Georgia reached out and brushed his cheek as she touched the bandage dangling from his ear like an oversize gypsy earring. “Connected with that?”
“I believe it is.”
Arn opened her car door. “This is our first one,” she said.
“First one what?”
“Dinner date, thanks to Danny. Now all I got to do is talk you into taking me on a real date.”
Arn was certain he blushed even in the darkness. “As soon as I make some headway in this case and can take a breather, I’ll call.”
“Understood.”
He waited until Georgia pulled around the corner before walking up to the police cruiser. The officer’s head slumped against the headrest, and even with the windows shut, Arn heard snoring. He slapped the window and the officer jumped. He grabbed his flashlight and shone it into Arn’s face. “Who the hell are you?”
“I’m one of the people you’re supposed to be protecting.” Arn shielded his eyes. “Now if you can’t keep awake, maybe Lt. Oblanski can find a replacement.”
“Please don’t do that, Mr. Anderson.” The cop rubbed his eyes and sat up tall in his seat. “I won’t go to sleep again.”
“We’ll let it slide this time,” Arn said and walked back into the house.
Ana Maria huddled around the space heater in the kitchen. “He was at tonight’s taping.”
“Who?”
“The guy who grabbed me. The one who attacked you.” She used the chair to steady herself as she sat. “I was interviewing Lt. Oblanski at the front entrance to the police department. He’d just started connecting Johnny’s shooting with Butch Spangler’s case when that man walked in back of my cameraman. Just enough on the periphery I couldn’t see his face.”
“You’re sure it’s the same man?”
“You know that woman’s intuition thing you always hammered into me? Well, mine went off louder than gunshots in a closed room.” Her legs trembled and her foot tapped nervously against the leg of the card table. “It’s the same Old Spice I noticed before. And I smelled it in spades tonight. The guy must bathe in it, it was so strong.”
“We need more than that to go to Oblanski.”
“His black drawstring on his hoodie. Same as the guy had the other night. How many guys go around wearing white hoodies with black drawstrings?”
Arn tried to come up with an argument to refute her logic, but knew it was a lost cause. Ana Maria was right.
“He came around to say hello,” Ana Maria said. “To let me know he was still thinking about me.”
Arn slipped his gun out of his boot and set it on the table. “We know someone got in the house last night. He could have killed us right then if he’d wanted to.”
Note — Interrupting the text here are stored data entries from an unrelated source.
(* ===== verification/ControlPlaneSystem.v ===== *)
(** * The control plane as one system

    The transactions of the services, of the worker's maintenance and of the
    node agents' endpoints, the statements of the worker on jobs and events,
    and the rows other components insert, interleaved in any order: every
    committed state satisfies the invariant, and states only evolve. *)

From stdpp Require Import pretty.
From S2P Require Import Prelude.
From S2P Require Import Json.
From S2P Require Import Sql.
From S2P Require OutboxStore.
From S2P Require NodeSyncStore.
From S2P Require Worker.
From S2P Require Import NodeAgentContract.
From S2P Require Import XrayAccess.
From S2P Require Import ControlPlane.
From S2P Require Import DataPlaneCredential.
From S2P Require Import AccessPolicy.
From S2P Require Import ControlPlaneInvariant.
From S2P Require Import Orchestration.
From S2P Require Import OrchestrationSafety.
From S2P Require Import NodeAgentApi.
From S2P Require Import NodeAgentApiSafety.
From S2P Require Import SubscriptionAccess.
From S2P Require Import SubscriptionAccessSafety.
From S2P Require Import Reconciliation.
From S2P Require Import AccessMaintenance.
From S2P Require Import TrialAccess.
From S2P Require Import TrialAccessSafety.
Import OutboxStore NodeSyncStore.
Open Scope Z_scope.

(** ** Rows other components insert *)

(** A new node has no configuration yet. *)
Lemma node_inserted_inv id n db :
  Inv nothing db → db_nodes db !! id = None → n_desiredConfigVersion n = 0 →
  n_appliedConfigVersion n = 0 →
  Inv nothing (set_nodes <[id := n]> db) ∧ evolves db (set_nodes <[id := n]> db).
Proof.
  intros [Nnodes Napplied Ngrants Nowners Npairs Njobs Nunique Nannounced Ndeliveries Nacks Nroutes] Hnew Hd Ha.
  assert (Hkeep : ∀ i n', db_nodes db !! i = Some n' → <[id := n]> (db_nodes db) !! i = Some n')
    by (intros i n' Hi; rewrite lookup_insert_ne; congruence).
  assert (H1 : map_Forall (λ _ n, node_checks n = true) (<[id := n]> (db_nodes db))).
  { apply map_Forall_insert_2; [|done]. apply node_checks_spec. lia. }
  assert (H2 : map_Forall (applied_ok (db_acks db)) (<[id := n]> (db_nodes db))).
  { apply map_Forall_insert_2; [by left|done]. }
  assert (H3 : map_Forall (λ _, grant_ok (<[id := n]> (db_nodes db))) (db_grants db)).
  { intros gid g Hg. destruct (Ngrants gid g Hg) as (Hc & n' & Hn' & Hrest). split; [done|].
    exists n'. split; [by apply Hkeep|done]. }
  assert (H4 : map_Forall (job_ok (<[id := n]> (db_nodes db))) (db_jobs db)).
  { intros jid j Hj. destruct (Njobs jid j Hj) as (Hc & Hid & n' & Hn' & Hle). split_and!; [done|done|].
    exists n'. split; [by apply Hkeep|done]. }
  assert (H5 : map_Forall (ack_ok nothing (set_nodes (λ _, <[id := n]> (db_nodes db)) db)) (db_acks db)).
  { intros job a Hja. destruct (Nacks job a Hja) as (Hj & Hdl & [[]|(n' & Hn' & Hle)]).
    db_cases db. split_and!; [done|done|]. right. exists n'. split; [by apply Hkeep|done]. }
  assert (H6 : map_Forall (route_ok (set_nodes (λ _, <[id := n]> (db_nodes db)) db)) (db_routes db)).
  { intros k r Hr. destruct (Nroutes k r Hr) as (n' & en & pr & Hn' & Hrest). db_cases db.
    exists n', en, pr. split; [by apply Hkeep|done]. }
  assert (H7 : rows_evolve node_le (db_nodes db) (<[id := n]> (db_nodes db))).
  { apply rows_evolve_insert; [apply _|]. congruence. }
  cols db.
Qed.

Lemma device_inserted_inv id d db :
  Inv nothing db → db_devices db !! id = None →
  Inv nothing (set_devices <[id := d]> db) ∧ evolves db (set_devices <[id := d]> db).
Proof.
  intros [Nnodes Napplied Ngrants Nowners Npairs Njobs Nunique Nannounced Ndeliveries Nacks Nroutes] Hnew.
  assert (H1 : map_Forall (λ _, owner_ok nothing (<[id := d]> (db_devices db))) (db_grants db)).
  { intros gid g Hg. destruct (Nowners gid g Hg) as (d' & Hd' & Hr). exists d'.
    split; [|done]. rewrite lookup_insert_ne; congruence. }
  assert (H2 : rows_evolve device_le (db_devices db) (<[id := d]> (db_devices db))).
  { apply rows_evolve_insert; [apply _|]. congruence. }
  cols db.
Qed.

Lemma endpoint_inserted_inv id en db :
  Inv nothing db → db_endpoints db !! id = None →
  Inv nothing (set_endpoints <[id := en]> db) ∧ evolves db (set_endpoints <[id := en]> db).
Proof.
  intros [Nnodes Napplied Ngrants Nowners Npairs Njobs Nunique Nannounced Ndeliveries Nacks Nroutes] Hnew.
  assert (H1 : map_Forall (route_ok (set_endpoints (λ _, <[id := en]> (db_endpoints db)) db)) (db_routes db)).
  { intros k r Hr. destruct (Nroutes k r Hr) as (n & e & pr & Hn & He & Hrest). db_cases db.
    exists n, e, pr. split; [done|]. split; [simpl; rewrite lookup_insert_ne; congruence|done]. }
  cols db.
Qed.

Lemma profile_inserted_inv id pr db :
  Inv nothing db → db_profiles db !! id = None →
  Inv nothing (set_profiles <[id := pr]> db) ∧ evolves db (set_profiles <[id := pr]> db).
Proof.
  intros [Nnodes Napplied Ngrants Nowners Npairs Njobs Nunique Nannounced Ndeliveries Nacks Nroutes] Hnew.
  assert (H1 : map_Forall (route_ok (set_profiles (λ _, <[id := pr]> (db_profiles db)) db)) (db_routes db)).
  { intros k r Hr. destruct (Nroutes k r Hr) as (n & e & p & Hn & He & Hen & Hp & Hrest). db_cases db.
    exists n, e, p. do 3 (split; [done|]). split; [simpl; rewrite lookup_insert_ne; congruence|done]. }
  cols db.
Qed.

Lemma config_inserted_inv id c db :
  Inv nothing db →
  Inv nothing (set_publicConfigs <[id := c]> db) ∧ evolves db (set_publicConfigs <[id := c]> db).
Proof.
  intros [Nnodes Napplied Ngrants Nowners Npairs Njobs Nunique Nannounced Ndeliveries Nacks Nroutes].
  assert (H1 : map_Forall (route_ok (set_publicConfigs (λ _, <[id := c]> (db_publicConfigs db)) db))
                 (db_routes db)).
  { intros k r Hr. destruct (Nroutes k r Hr) as (n & e & p & Hn & He & Hen & Hp & Hpn & Hle & Hact).
    db_cases db. exists n, e, p. do 6 (split; [done|]). intros v Hv.
    destruct (Hact v Hv) as (? & ? & ? & ? & ? & Hcfg & ?). split_and!; try done. simpl.
    destruct (decide (k.2 = id)) as [->|Hne]; [rewrite lookup_insert_eq; eauto|].
    by rewrite lookup_insert_ne. }
  cols db.
Qed.

(** ** Statements of the worker *)

(** An UPDATE writes nothing, or rows that are neither frozen nor invalid. *)
Lemma sql_update_rows {Row} (checks frozen : Row → bool) p f (t : Table Row) id r :
  t !! id = Some r →
  ∃ r', (sql_update checks frozen p f t).2 !! id = Some r' ∧
    (r' = r ∨ (frozen r = false ∧ checks (f r) = true ∧ r' = f r)).
Proof.
  intros Hr. unfold sql_update.
  destruct (existsb frozen (rows (sql_where p t))) eqn:Hf; [by exists r; auto|].
  destruct (forallb _ _) eqn:Hc; simpl; [|by exists r; auto].
  rewrite sql_set_lookup, Hr. simpl. eexists. split; [done|].
  destruct (p r) eqn:Hp; [right|by left].
  assert (Hin : r ∈ rows (sql_where p t)) by (apply rows_where; eauto).
  split_and!; [|by eapply forallb_forall in Hc; [|by apply list_elem_of_In]|done].
  apply not_true_iff_false. intros Hfr. apply not_true_iff_false in Hf. apply Hf, existsb_exists.
  exists r. split; [by apply list_elem_of_In|done].
Qed.

Lemma sql_update_None {Row} (checks frozen : Row → bool) p f (t : Table Row) id :
  t !! id = None → (sql_update checks frozen p f t).2 !! id = None.
Proof.
  intros Hr. unfold sql_update. destruct (existsb _ _); [done|]. destruct (forallb _ _); [|done].
  simpl. by rewrite sql_set_lookup, Hr.
Qed.

(** A table of jobs whose rows keep what the invariant speaks of. *)
Definition jobs_kept (t t' : Table NodeSyncJob) : Prop :=
  (∀ id, t !! id = None → t' !! id = None) ∧
  ∀ id j, t !! id = Some j → ∃ j', t' !! id = Some j' ∧ same_job j j' ∧
    (job_checks j = true → job_checks j' = true).

Lemma jobs_kept_inv f db :
  Inv nothing db → jobs_kept (db_jobs db) (f (db_jobs db)) →
  Inv nothing (set_jobs f db) ∧ evolves db (set_jobs f db).
Proof.
  intros Hinv [Hnone Hsome].
  destruct Hinv as [Nnodes Napplied Ngrants Nowners Npairs Njobs Nunique Nannounced Ndeliveries Nacks Nroutes].
  assert (Hback : ∀ id j', f (db_jobs db) !! id = Some j' → ∃ j, db_jobs db !! id = Some j ∧
    same_job j j' ∧ job_checks j' = true).
  { intros id j' Hj'. destruct (db_jobs db !! id) as [j|] eqn:Hj; [|by rewrite (Hnone _ Hj) in Hj'].
    destruct (Hsome id j Hj) as (j2 & Hj2 & Hs & Hc). assert (j2 = j') as -> by congruence.
    exists j. split_and!; [done|done|]. apply Hc. by destruct (Njobs id j Hj). }
  assert (H1 : map_Forall (job_ok (db_nodes db)) (f (db_jobs db))).
  { intros id j' (j & Hj & (E1 & E2 & _ & _ & _ & E3 & _) & Hc)%Hback.
    destruct (Njobs id j Hj) as (_ & Hid & n & Hn & Hle). split_and!; [done|congruence|].
    exists n. rewrite E2, E3. done. }
  assert (H2 : ∀ id1 id2 j1 j2, f (db_jobs db) !! id1 = Some j1 → f (db_jobs db) !! id2 = Some j2 →
    j_nodeId j1 = j_nodeId j2 → j_targetVersion j1 = j_targetVersion j2 → id1 = id2).
  { intros id1 id2 j1' j2' (j1 & Hj1 & (_ & E1 & _ & _ & _ & T1 & _) & _)%Hback
      (j2 & Hj2 & (_ & E2 & _ & _ & _ & T2 & _) & _)%Hback Hn Ht.
    eapply (Nunique id1 id2 j1 j2); congruence. }
  assert (H3 : map_Forall (λ id j, x_job nothing id ∨ announced (db_eventKeys db) (db_events db) id j)
    (f (db_jobs db))).
  { intros id j' (j & Hj & Hsame & _)%Hback.
    destruct (Nannounced id j Hj) as [[]|(r & key & k & e & Hr & Hk & He & Ht & Hp)].
    right. exists r, key, k, e. rewrite (same_resource r j j' Hsame).
    destruct Hsame as (_ & _ & _ & _ & _ & -> & _). by split_and!. }
  assert (H4 : map_Forall (delivery_ok (f (db_jobs db))) (db_deliveries db)).
  { intros k d Hd. destruct (Ndeliveries k d Hd) as (Hh & j & Hj & Hn & Ht). split; [done|].
    destruct (Hsome _ j Hj) as (j' & Hj' & (_ & E2 & _ & _ & _ & E3 & _) & _).
    exists j'. split_and!; congruence. }
  assert (H5 : map_Forall (ack_ok nothing (set_jobs f db)) (db_acks db)).
  { intros job a Ha. destruct (Nacks job a Ha) as ((j & Hj & Hst & Hn & Ht) & Hd & Hap).
    destruct (Hsome _ j Hj) as (j' & Hj' & (_ & E2 & _ & _ & _ & E3 & E4) & _). db_cases db.
    split_and!; [|done|done]. exists j'. split_and!; try done; [by apply E4|congruence|congruence]. }
  assert (H6 : map_Forall (route_ok (set_jobs f db)) (db_routes db)).
  { intros k r Hr. destruct (Nroutes k r Hr) as (n & e & p & Hn & He & Hen & Hp & Hpn & Hle & Hact).
    db_cases db. exists n, e, p. do 6 (split; [done|]). intros v Hv.
    destruct (Hact v Hv) as (? & ? & ? & ? & ? & ? & id & j & Hj & Hjn & Hjr & Hjt).
    destruct (Hsome _ j Hj) as (j' & Hj' & Hsame & _).
    split_and!; try done. exists id, j'. rewrite (same_resource _ _ _ Hsame).
    destruct Hsame as (_ & -> & _ & _ & _ & -> & _). by split_and!. }
  assert (H7 : rows_evolve same_job (db_jobs db) (f (db_jobs db))).
  { intros id j Hj. destruct (Hsome id j Hj) as (j' & Hj' & Hsame & _). by exists j'. }
  cols db.
Qed.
“Except he didn’t want to.” Ana Maria’s hand shook holding her coffee cup. “He wants to play with us a little first.”
“Which is why I had Danny hang that new door yesterday, and install a new lock this afternoon.”
“And there’s a cop out front.”
Arn forced a laugh. “If you can wake him long enough to do something.”
Thirty-One
Arn had stayed up half the night going over the reports, comparing photos of all three officers’ deaths, racking his mind for the connection. It was there. He just didn’t spot it. Yet. And when he dropped exhausted into the cot with the lumpy camping mat and covered himself with an old comforter the bedding fairy had left for Danny, Arn slept sounder than he had in years. And that scared the hell out of him. With the person who’d knifed him and shot Johnny still roaming the streets, the last thing he wanted was to sleep soundly.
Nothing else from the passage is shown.